Start of Data
Lemma file_write_loop_fwp fuel ip buf pos stop f :
  fs_ok f -> inode_ptr ip -> file_wf (fl_mem f) ip ->
  0 <= pos <= stop -> stop <= MAXFILE -> client buf (stop - pos) ->
  (pos < stop -> stop - pos + pos mod BLKSIZE <= BLKSIZE * Z.of_nat fuel) ->
  fwp (file_write_loop fuel ip buf pos stop) (fun r g =>
    grows ip f g /\
    ((r = Some (- E_NO_DISK) /\ disk_full g /\
      exists upto, pos <= upto < stop /\ wrote ip buf pos upto f g) \/
     (r = None /\ wrote ip buf pos stop f g))) f.
Proof.
  revert buf pos f. induction fuel as [|fuel IH]; intros buf pos f Hf Hip Hwf Hp Hs Hc Hfu;
    unfold file_write_loop; fold file_write_loop;
    (rewrite !u32_small by (unfold MAXFILE, NDIRECT, BLKSIZE, PGSIZE in *; lia));
    (destruct (Z.ltb_spec pos stop) as [Hlt|Hge];
     [|fstep; split; [by apply grows_refl|right; split; [done|apply wrote_none; lia]]]).
  { specialize (Hfu Hlt). pose proof (Z.mod_pos_bound pos BLKSIZE ltac:(done)). lia. }
  destruct (chunk_eq pos stop ltac:(lia) Hs) as (Hch & Hoff & -> & Hk & Hn0).
  rewrite Hoff. set (n := chunk pos stop) in *. set (k := pos / BLKSIZE) in *.
  pose proof (Z.mod_pos_bound pos BLKSIZE ltac:(done)) as Hmod.
  assert (Hn : n <= stop - pos /\ n <= BLKSIZE - pos mod BLKSIZE) by lia.
  assert (Hb : BLKSIZE = 4096) by done. unfold MAXFILE in Hs. unfold NDIRECT in Hs.
  rewrite (u32_small n), (s32_small (pos + n)) by lia.
  fstep. eapply fwp_mono; [by apply get_block_file|]. cbv beta.
  intros r f1 [(-> & -> & _ & Hfull)|(-> & Hne & Hg1 & Hm1)].
  { fstep. split; [by apply grows_refl|left]. split; [done|]. split; [done|].
    exists pos. split; [lia|apply wrote_none; lia]. }
  pose proof (gr_ok _ _ _ Hg1) as Hf1. pose proof (gr_wf _ _ _ Hg1) as Hwf1.
  assert (Hcn : client buf n) by (unfold client in *; lia).
  pose proof (write_chunk f1 ip buf pos n Hf1 Hip Hwf1 Hk Hne Hcn ltac:(lia)) as (Hg2 & Hsl2 & Hd2).
  fold k in Hg2, Hsl2, Hd2.
  set (f2 := fset_mem (memmove (fl_mem f1)
    (blk_addr (slot (fl_mem f1) ip k) + pos mod BLKSIZE) buf n) f1) in *.
  fstep. pose proof (file_block_range f1 ip k Hf1 Hwf1 Hk Hne) as [Hr1 Hr2].
  change (DISKMAP + DISKSIZE) with 553656320 in Hr2.
  change (blk_addr 2) with 268443648 in Hr1.
  apply fwp_move; try (unfold client, PGSIZE in Hcn; lia).
  { intros i Hi. by eapply client_ok. }
  { intros i Hi. rewrite <- Z.add_assoc. apply file_block_ok; try done. lia. }
  assert (Hg12 : grows ip f f2) by (by eapply grows_trans).
  eapply fwp_mono; [apply (IH (buf + n) (pos + n) f2)|].
  - apply (gr_ok _ _ _ Hg12).
  - done.
  - apply (gr_wf _ _ _ Hg12).
  - lia.
  - unfold MAXFILE, NDIRECT. lia.
  - apply (client_sub buf (stop - pos)); [done|lia|lia|lia].
  - intros Hlt2. specialize (Hfu Hlt). rewrite Hb in *. clear - Hlt2 Hch Hn0 Hfu Hlt Hmod. zdiv.
  - intros r g [Hg3 Hr]. split; [by eapply grows_trans|].
    destruct Hr as [(-> & Hfull & upto & Hup & Hw)|[-> Hw]]; [left|right]; (split; [done|]).
    + split; [done|]. exists upto. split; [lia|].
      assert (client buf (upto - pos)) by (clear -Hc Hup Hn0; unfold client in *; lia).
      eapply (wrote_cons ip buf pos n upto f f1 f2 g); try done; lia.
    + eapply (wrote_cons ip buf pos n stop f f1 f2 g); try done; lia.
Qed.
End of Data
• Work instructions
The answer should reproduce each entry above in full.

• Reply to the exercise
Lemma file_write_loop_fwp fuel ip buf pos stop f :
  fs_ok f -> inode_ptr ip -> file_wf (fl_mem f) ip ->
  0 <= pos <= stop -> stop <= MAXFILE -> client buf (stop - pos) ->
  (pos < stop -> stop - pos + pos mod BLKSIZE <= BLKSIZE * Z.of_nat fuel) ->
  fwp (file_write_loop fuel ip buf pos stop) (fun r g =>
    grows ip f g /\
    ((r = Some (- E_NO_DISK) /\ disk_full g /\
      exists upto, pos <= upto < stop /\ wrote ip buf pos upto f g) \/
     (r = None /\ wrote ip buf pos stop f g))) f.
Proof.
  revert buf pos f. induction fuel as [|fuel IH]; intros buf pos f Hf Hip Hwf Hp Hs Hc Hfu;
    unfold file_write_loop; fold file_write_loop;
    (rewrite !u32_small by (unfold MAXFILE, NDIRECT, BLKSIZE, PGSIZE in *; lia));
    (destruct (Z.ltb_spec pos stop) as [Hlt|Hge];
     [|fstep; split; [by apply grows_refl|right; split; [done|apply wrote_none; lia]]]).
  { specialize (Hfu Hlt). pose proof (Z.mod_pos_bound pos BLKSIZE ltac:(done)). lia. }
  destruct (chunk_eq pos stop ltac:(lia) Hs) as (Hch & Hoff & -> & Hk & Hn0).
  rewrite Hoff. set (n := chunk pos stop) in *. set (k := pos / BLKSIZE) in *.
  pose proof (Z.mod_pos_bound pos BLKSIZE ltac:(done)) as Hmod.
  assert (Hn : n <= stop - pos /\ n <= BLKSIZE - pos mod BLKSIZE) by lia.
  assert (Hb : BLKSIZE = 4096) by done. unfold MAXFILE in Hs. unfold NDIRECT in Hs.
  rewrite (u32_small n), (s32_small (pos + n)) by lia.
  fstep. eapply fwp_mono; [by apply get_block_file|]. cbv beta.
  intros r f1 [(-> & -> & _ & Hfull)|(-> & Hne & Hg1 & Hm1)].
  { fstep. split; [by apply grows_refl|left]. split; [done|]. split; [done|].
    exists pos. split; [lia|apply wrote_none; lia]. }
  pose proof (gr_ok _ _ _ Hg1) as Hf1. pose proof (gr_wf _ _ _ Hg1) as Hwf1.
  assert (Hcn : client buf n) by (unfold client in *; lia).
  pose proof (write_chunk f1 ip buf pos n Hf1 Hip Hwf1 Hk Hne Hcn ltac:(lia)) as (Hg2 & Hsl2 & Hd2).
  fold k in Hg2, Hsl2, Hd2.
  set (f2 := fset_mem (memmove (fl_mem f1)
    (blk_addr (slot (fl_mem f1) ip k) + pos mod BLKSIZE) buf n) f1) in *.
  fstep. pose proof (file_block_range f1 ip k Hf1 Hwf1 Hk Hne) as [Hr1 Hr2].
  change (DISKMAP + DISKSIZE) with 553656320 in Hr2.
  change (blk_addr 2) with 268443648 in Hr1.
  apply fwp_move; try (unfold client, PGSIZE in Hcn; lia).
  { intros i Hi. by eapply client_ok. }
  { intros i Hi. rewrite <- Z.add_assoc. apply file_block_ok; try done. lia. }
  assert (Hg12 : grows ip f f2) by (by eapply grows_trans).
  eapply fwp_mono; [apply (IH (buf + n) (pos + n) f2)|].
  - apply (gr_ok _ _ _ Hg12).
  - done.
  - apply (gr_wf _ _ _ Hg12).
  - lia.
  - unfold MAXFILE, NDIRECT. lia.
  - apply (client_sub buf (stop - pos)); [done|lia|lia|lia].
  - intros Hlt2. specialize (Hfu Hlt). rewrite Hb in *. clear - Hlt2 Hch Hn0 Hfu Hlt Hmod. zdiv.
  - intros r g [Hg3 Hr]. split; [by eapply grows_trans|].
    destruct Hr as [(-> & Hfull & upto & Hup & Hw)|[-> Hw]]; [left|right]; (split; [done|]).
    + split; [done|]. exists upto. split; [lia|].
      assert (client buf (upto - pos)) by (clear -Hc Hup Hn0; unfold client in *; lia).
      eapply (wrote_cons ip buf pos n upto f f1 f2 g); try done; lia.
    + eapply (wrote_cons ip buf pos n stop f f1 f2 g); try done; lia.
Qed.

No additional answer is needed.